SAS In-Memory Statistics for Hadoop supports numerous statistical and machine learning modeling techniques including clustering, regression, decision trees, text analytics, recommendation systems and generalized linear models.
SiSense 5
CEO: Amit Bendov
SiSense develops analysis, reporting, visualization and dashboard software that helps everyday users make sense of huge volumes of data. One of the product's key capabilities is its ability to join huge data sets from multiple sources and combine them into one database for analysis.
In February the company launched SiSense 5, a release that brings all those capabilities to tablet computers, smartphones and other mobile devices, in addition to desktop computers. The software includes new push notification and drill-down capabilities the company said is designed to encourage wider adoption of the application. The release relies on the "In-Chip" analytics technology SiSense unveiled last year.

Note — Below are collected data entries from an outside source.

(* ===== verification/CgroupRegistry.v ===== *)
(** * The registry of processes: an abstract specification

    Seen from outside, the process model is a registry: which applications are
    known and which processes each of them has.  [abs_exec] says what every event
    does to the registry and to the queue, without records, groups or calls; the
    plugin refines it. *)
From S2P Require Import Prelude Json ResType Supervisor ProcessGroup World CgroupAdjuster CgroupEventHandler SchedController SupervisorFacts CgroupInvariant CgroupSafety Demo.

(** ** The abstract state and its operations *)

(** The pids by uid, and whether the application manager is connected. *)
Record Registry := mkRegistry {
  reg_pids : gmap Z (gset Z);
  reg_manager : bool;
}.
#[export] Instance Registry_eta : Eta Registry := fun r => mkRegistry (reg_pids r) (reg_manager r).

(** An application becomes known. *)
Definition reg_app (uid : Z) (r : Registry) : Registry :=
  r <| reg_pids ::= fun m => match m !! uid with Some _ => m | None => <[uid := ∅]> m end |>.
(** A process of a known application becomes known. *)
Definition reg_pid (uid pid : Z) (r : Registry) : Registry :=
  r <| reg_pids ::= alter (union {[pid]}) uid |>.
Definition reg_proc (uid pid : Z) (r : Registry) : Registry := reg_pid uid pid (reg_app uid r).
(** A process is gone, and its application with its last process. *)
Definition reg_died (uid pid : Z) (r : Registry) : Registry :=
  r <| reg_pids ::= fun m =>
    match m !! uid with
    | Some s => if decide (s ∖ {[pid]} = ∅) then delete uid m else <[uid := s ∖ {[pid]}]> m
    | None => m
    end |>.
Definition reg_stopped (uid : Z) (r : Registry) : Registry := r <| reg_pids ::= delete uid |>.
(* ===== verification/PluginConfig.v ===== *)
(** * Configuration of the plugins

    [plugin_switch.cpp] and [config_reader.cpp]: which plugins are switched on and
    the parameters of each.  Both read XML with libxml2, which is not part of the
    repository: the model is written against the interface [Xml]; a tree type for
    examples implements it. *)
From S2P Require Import Prelude.

(** ** XML documents *)
Class Xml (N : Type) := {
  (** [xmlReadMemory]: [None] when it fails, else the root element, if any *)
  xml_read : string -> option (option N);
  (** [node.name] *)
  xml_name : N -> option string;
  (** [node.type == XML_COMMENT_NODE] *)
  xml_is_comment : N -> bool;
  (** [node.xmlChildrenNode] and its siblings *)
  xml_children : N -> list N;
  (** the names in [node.properties] *)
  xml_attrs : N -> list (option string);
  (** [xmlGetProp] *)
  xml_prop : string -> N -> option string;
  (** [xmlNodeGetContent] *)
  xml_content : N -> option string;
}.

(** config_info.h:26-30 [SubItem] *)
Record SubItem := mkSubItem {
  sub_name : string;
  sub_value : string;
  sub_properties : gmap string string;
}.

(** config_info.h:32-35 [Item] *)
Record Item := mkItem {
  itemProperties : gmap string string;
  subItemList : list SubItem;
}.

(** config_info.h:37-39 [PluginConfig] *)
Record PluginConfig := mkPluginConfig { itemList : list Item }.

(** config_info.h:41-41 [PluginConfigMap] *)
Definition PluginConfigMap : Type := gmap string PluginConfig.

(** plugin_switch.h:29-32 [PluginInfo] *)
Record PluginInfo := mkPluginInfo { libPath : string; switchOn : bool }.

(** plugin_switch.h:34-54 [PluginSwitch] the member [pluginSwitchMap_] *)
Definition PluginSwitch : Type := gmap string PluginInfo.

(** config_reader.h:28-77 [ConfigReader] the member [allPluginConfigs_] *)
Definition ConfigReader : Type := gmap string PluginConfigMap.

Section config.
Context {N : Type} `{!Xml N}.

(** plugin_switch.cpp:33-39 [PluginSwitch::IsInvalidNode] and its copy in
    [ConfigReader] *)
Definition IsInvalidNode (currNode : N) : bool :=
  match xml_name currNode with None => true | Some _ => xml_is_comment currNode end.

(** [xmlStrcmp] of the name of a node that has one. *)
Definition has_name (tag : string) (n : N) : bool :=
  match xml_name n with Some name => String.eqb name tag | None => false end.

(** The root element of a document with the right tag. *)
Definition read_root (tag content : string) : option N :=
  match xml_read content with
  | Some (Some root) => if has_name tag root then Some root else None
  | _ => None
  end.

(** ** Switches *)

(** plugin_switch.cpp:41-70 [PluginSwitch::FillinPluginInfo] *)
Definition FillinPluginInfo (currNode : N) (isRssExe : bool) : option PluginInfo :=
  match xml_prop (if isRssExe then "libpathexe" else "libpath") currNode with
  | None => None
  | Some libPath =>
      if String.eqb libPath "" then None else
      Some (mkPluginInfo libPath
        match xml_prop "switch" currNode with Some value => String.eqb value "1" | None => false end)
  end.

(** plugin_switch.cpp:89-107 [PluginSwitch::LoadFromConfigContent] the loop *)
Fixpoint load_plugin_nodes (isRssExe : bool) (nodes : list N) (m : PluginSwitch)
    : bool * PluginSwitch :=
  match nodes with
  | [] => (true, m)
  | n :: nodes =>
      if IsInvalidNode n then load_plugin_nodes isRssExe nodes m
      else if negb (has_name "plugin" n) then (false, m)
      else match FillinPluginInfo n isRssExe with
           | None => load_plugin_nodes isRssExe nodes m
           | Some info => load_plugin_nodes isRssExe nodes (<[libPath info := info]> m)
           end
  end.

(** plugin_switch.cpp:72-110 [PluginSwitch::LoadFromConfigContent] *)
Definition PluginSwitch_Load (content : string) (isRssExe : bool) (m : PluginSwitch)
    : bool * PluginSwitch :=
  match read_root "pluginlist" content with
  | None => (false, m)
  | Some root => load_plugin_nodes isRssExe (xml_children root) m
  end.

(** plugin_switch.cpp:112-119 [PluginSwitch::GetPluginSwitch] *)
Definition GetPluginSwitch (m : PluginSwitch) : list PluginInfo := snd <$> by_name m.

(** ** Parameters *)

(** config_reader.cpp:39-57 [ConfigReader::ParseProperties] *)
Definition ParseProperties (currNode : N) : gmap string string :=
  foldl (fun m attr =>
    match attr with
    | None => m
    | Some name => match xml_prop name currNode with None => m | Some value => <[name := value]> m end
    end) ∅ (xml_attrs currNode).

(** config_reader.cpp:59-79 [ConfigReader::ParseSubItem] *)
Definition ParseSubItem (parentNode : N) : list SubItem :=
  omap (fun n =>
    if IsInvalidNode n then None else
    Some (mkSubItem (default "" (xml_name n)) (default "" (xml_content n)) (ParseProperties n)))
    (xml_children parentNode).

(** config_reader.cpp:81-94 [ConfigReader::ParseItem] *)
Definition ParseItem (parentNode : N) (pluginConfig : PluginConfig) : PluginConfig :=
  mkPluginConfig (itemList pluginConfig ++
    omap (fun n =>
      if IsInvalidNode n || negb (has_name "item" n) then None
      else Some (mkItem (ParseProperties n) (ParseSubItem n))) (xml_children parentNode)).

(** config_reader.cpp:96-115 [ConfigReader::ParseConfig] *)
Definition ParseConfig_node (parentNode : N) (m : PluginConfigMap) : PluginConfigMap :=
  foldl (fun (m : PluginConfigMap) n =>
    if IsInvalidNode n || negb (has_name "config" n) then m else
    match xml_prop "name" n with
    | None => m
    | Some configName => <[configName := ParseItem n (default (mkPluginConfig []) (m !! configName))]> m
    end) m (xml_children parentNode).

(** config_reader.cpp:117-128 [ConfigReader::ParsePluginConfig] *)
Definition ParsePluginConfig (currNode : N) (m : ConfigReader) : option ConfigReader :=
  match xml_prop "name" currNode with
  | None => None
  | Some pluginName => Some (<[pluginName := ParseConfig_node currNode (default ∅ (m !! pluginName))]> m)
  end.

(** config_reader.cpp:147-160 [ConfigReader::LoadFromConfigContent] the loop:
    [None] when a node is wrong *)
Fixpoint load_config_nodes (nodes : list N) (m : ConfigReader) : option ConfigReader :=
  match nodes with
  | [] => Some m
  | n :: nodes =>
      if IsInvalidNode n then load_config_nodes nodes m
      else if has_name "plugin" n then
        match ParsePluginConfig n m with
        | Some m => load_config_nodes nodes m
        | None => None
        end
      else None
  end.
End config.

(** config_reader.cpp:179-185 [ConfigReader::MergePluginConfigMap] *)
Definition MergePluginConfigMap (cur next : PluginConfigMap) : PluginConfigMap :=
  foldl (fun (m : PluginConfigMap) kv => <[kv.1 := kv.2]> m) cur (by_name next).

(** config_reader.cpp:168-177 [ConfigReader::MergeConfigList] *)
Definition MergeConfigList (pluginConfigs all : ConfigReader) : ConfigReader :=
  foldl (fun (m : gmap string PluginConfigMap) kv =>
    match m !! kv.1 with
    | None => <[kv.1 := kv.2]> m
    | Some cur => <[kv.1 := MergePluginConfigMap cur kv.2]> m
    end) all (by_name pluginConfigs).

Section reader.
Context {N : Type} `{!Xml N}.

(** config_reader.cpp:130-166 [ConfigReader::LoadFromConfigContent] *)
Definition ConfigReader_Load (content : string) (all : ConfigReader) : bool * ConfigReader :=
  match read_root (N := N) "ressched" content with
  | None => (false, all)
  | Some root =>
      match load_config_nodes (xml_children root) ∅ with
      | None => (false, all)
      | Some m => (true, MergeConfigList m all)
      end
  end.
End reader.

(** config_reader.cpp:187-204 [ConfigReader::GetConfig] *)
Definition ConfigReader_GetConfig (pluginName configName : string) (all : ConfigReader) : PluginConfig :=
  match all !! pluginName with
  | None => mkPluginConfig []
  | Some configMap => default (mkPluginConfig []) ((configMap : gmap string PluginConfig) !! configName)
  end.

(** config_reader.cpp:206-226 [ConfigReader::RemoveConfig] *)
Definition ConfigReader_RemoveConfig (pluginName configName : string) (all : ConfigReader) : ConfigReader :=
  match all !! pluginName with
  | None => all
  | Some configMap =>
      match (configMap : gmap string PluginConfig) !! configName with
      | None => all
      | Some _ =>
          let configMap := delete configName configMap in
          if (size configMap =? 0)%nat then delete pluginName all else <[pluginName := configMap]> all
      end
  end.

(** config_reader.cpp:228-238 [ConfigReader::RemovePluginConfig] *)
Definition ConfigReader_RemovePluginConfig (pluginName : string) (all : ConfigReader) : ConfigReader :=
  delete pluginName all.

(** The text of properties in their order. *)
Definition dump_properties (m : gmap string string) : string :=
  String.concat "" ((fun kv => kv.1 +:+ " = " +:+ kv.2 +:+ " ") <$> by_name m).

Definition nl : string := String "010"%char "".

(** config_reader.cpp:257-271 [ConfigReader::DumpItem] *)
Definition DumpItem (item : Item) : string :=
  "Item : " +:+ dump_properties (itemProperties item) +:+ " " +:+ nl
  +:+ String.concat "" ((fun subItem =>
    "subItemName : " +:+ sub_name subItem +:+ " " +:+ dump_properties (sub_properties subItem)
    +:+ " value :" +:+ sub_value subItem +:+ " " +:+ nl) <$> subItemList item).

(** config_reader.cpp:240-255 [ConfigReader::Dump] *)
Definition ConfigReader_Dump (all : ConfigReader) : string :=
  "================Resource Schedule Plugin Config ================" +:+ nl
  +:+ String.concat "" ((fun '((name, m) : string * PluginConfigMap) =>
    "pluginName:" +:+ name +:+ " " +:+ nl
    +:+ String.concat "" ((fun '((cname, c) : string * PluginConfig) =>
      "configName:" +:+ cname +:+ " " +:+ nl +:+ String.concat "" (DumpItem <$> itemList c)) <$> by_name m))
    <$> by_name all).

(** ** A tree of nodes for examples *)
#[local] Set Warnings "-register-all".
Inductive XmlTree : Type :=
  | XNode (name : string) (attrs : list (string * string)) (children : list XmlTree)
  | XText (text : string)
  | XComment.

Definition xml_tree (docs : string -> option XmlTree) : Xml XmlTree := {|
  xml_read content := Some <$> docs content;
  xml_name n := match n with XNode name _ _ => Some name | XText _ => Some "text" | XComment => Some "comment" end;
  xml_is_comment n := match n with XComment => true | _ => false end;
  xml_children n := match n with XNode _ _ children => children | _ => [] end;
  xml_attrs n := match n with XNode _ attrs _ => Some ∘ fst <$> attrs | _ => [] end;
  xml_prop k n := match n with
                  | XNode _ attrs _ => list_to_map (M := gmap string string) attrs !! k
                  | _ => None end;
  xml_content n := match n with XText text => Some text | XNode _ _ [XText text] => Some text | _ => Some "" end;
|}.
(** plugin_mgr.cpp:115-139 [PluginMgr::ParseConfigReader] *)
Definition ParseConfigReader (configStrs : list string) : M unit :=
  s ← st_get;
  _ <-? configReader_ s;
  st_iter (fun content =>
    ret_if String.eqb content "";
    st_modify (fun s => s <| configReader_ ::= fmap (fun r => (ConfigReader_Load (N := N) content r).2) |>))
    configStrs.

(** res_sched_file_util.cpp:264-267 [IsValidPath] *)
Definition IsValidPath (path : string) : bool :=
  negb (String.eqb path "" || bool_decide (is_Some (index 0 (String "000"%char "") path))).

(** plugin_mgr.cpp:357-380 [PluginMgr::CheckValidPlugin] *)
Definition CheckValidPlugin (lib : string) (syms : PluginLib) : M bool :=
  if negb (has_onPluginInit syms) then mret false
  else if negb (has_onPluginDisable syms) then mret false
  else call_init lib lib.

(** plugin_mgr.cpp:307-355 [PluginMgr::LoadOnePlugin] *)
Definition LoadOnePlugin (info : PluginInfo) : M (option PluginLib) :=
  if negb (IsValidPath (libPath info)) then mret None else
  s ← st_get;
  match ph_dlopen (J := J) (libPath info) (host s) with
  | None => mret None
  | Some syms =>
      ok ← CheckValidPlugin (libPath info) syms;
      mret (if ok : bool then Some syms else None)
  end.

(** plugin_mgr.cpp:272-305 [PluginMgr::LoadPlugin] *)
Definition LoadPlugin : M unit :=
  s ← st_get;
  sw <-? pluginSwitch_ s;
  st_iter (fun info =>
    ret_if negb (switchOn info);
    s ← st_get;
    ret_if bool_decide (is_Some (pluginLibMap_ s !! libPath info));
    initStartTime ← now_ms;
    o ← LoadOnePlugin info;
    lib <-? o;
    t ← now_ms;
    st_modify (fun s => s <| pluginLibMap_ ::= fun m =>
      match m !! libPath info with Some _ => m | None => <[libPath info := lib]> m end |>))
    (GetPluginSwitch sw).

Splice Machine Hadoop RDBMS
CEO: Monte Zweben
In May Splice Machine launched its long-awaited Hadoop realtime relational database that's designed to help businesses get around Hadoop's batch-analytics limitations, providing a full-featured, transactional SQL database on Hadoop that can run operational applications and realtime analytics.
Splice Machine is pitching itself as a best-of-both-worlds alternative to traditional relational database such as the Oracle Database and Microsoft's SQL Server. Database architects and application developers can build real-time applications that work with huge volumes of data without giving up their SQL technology and expertise.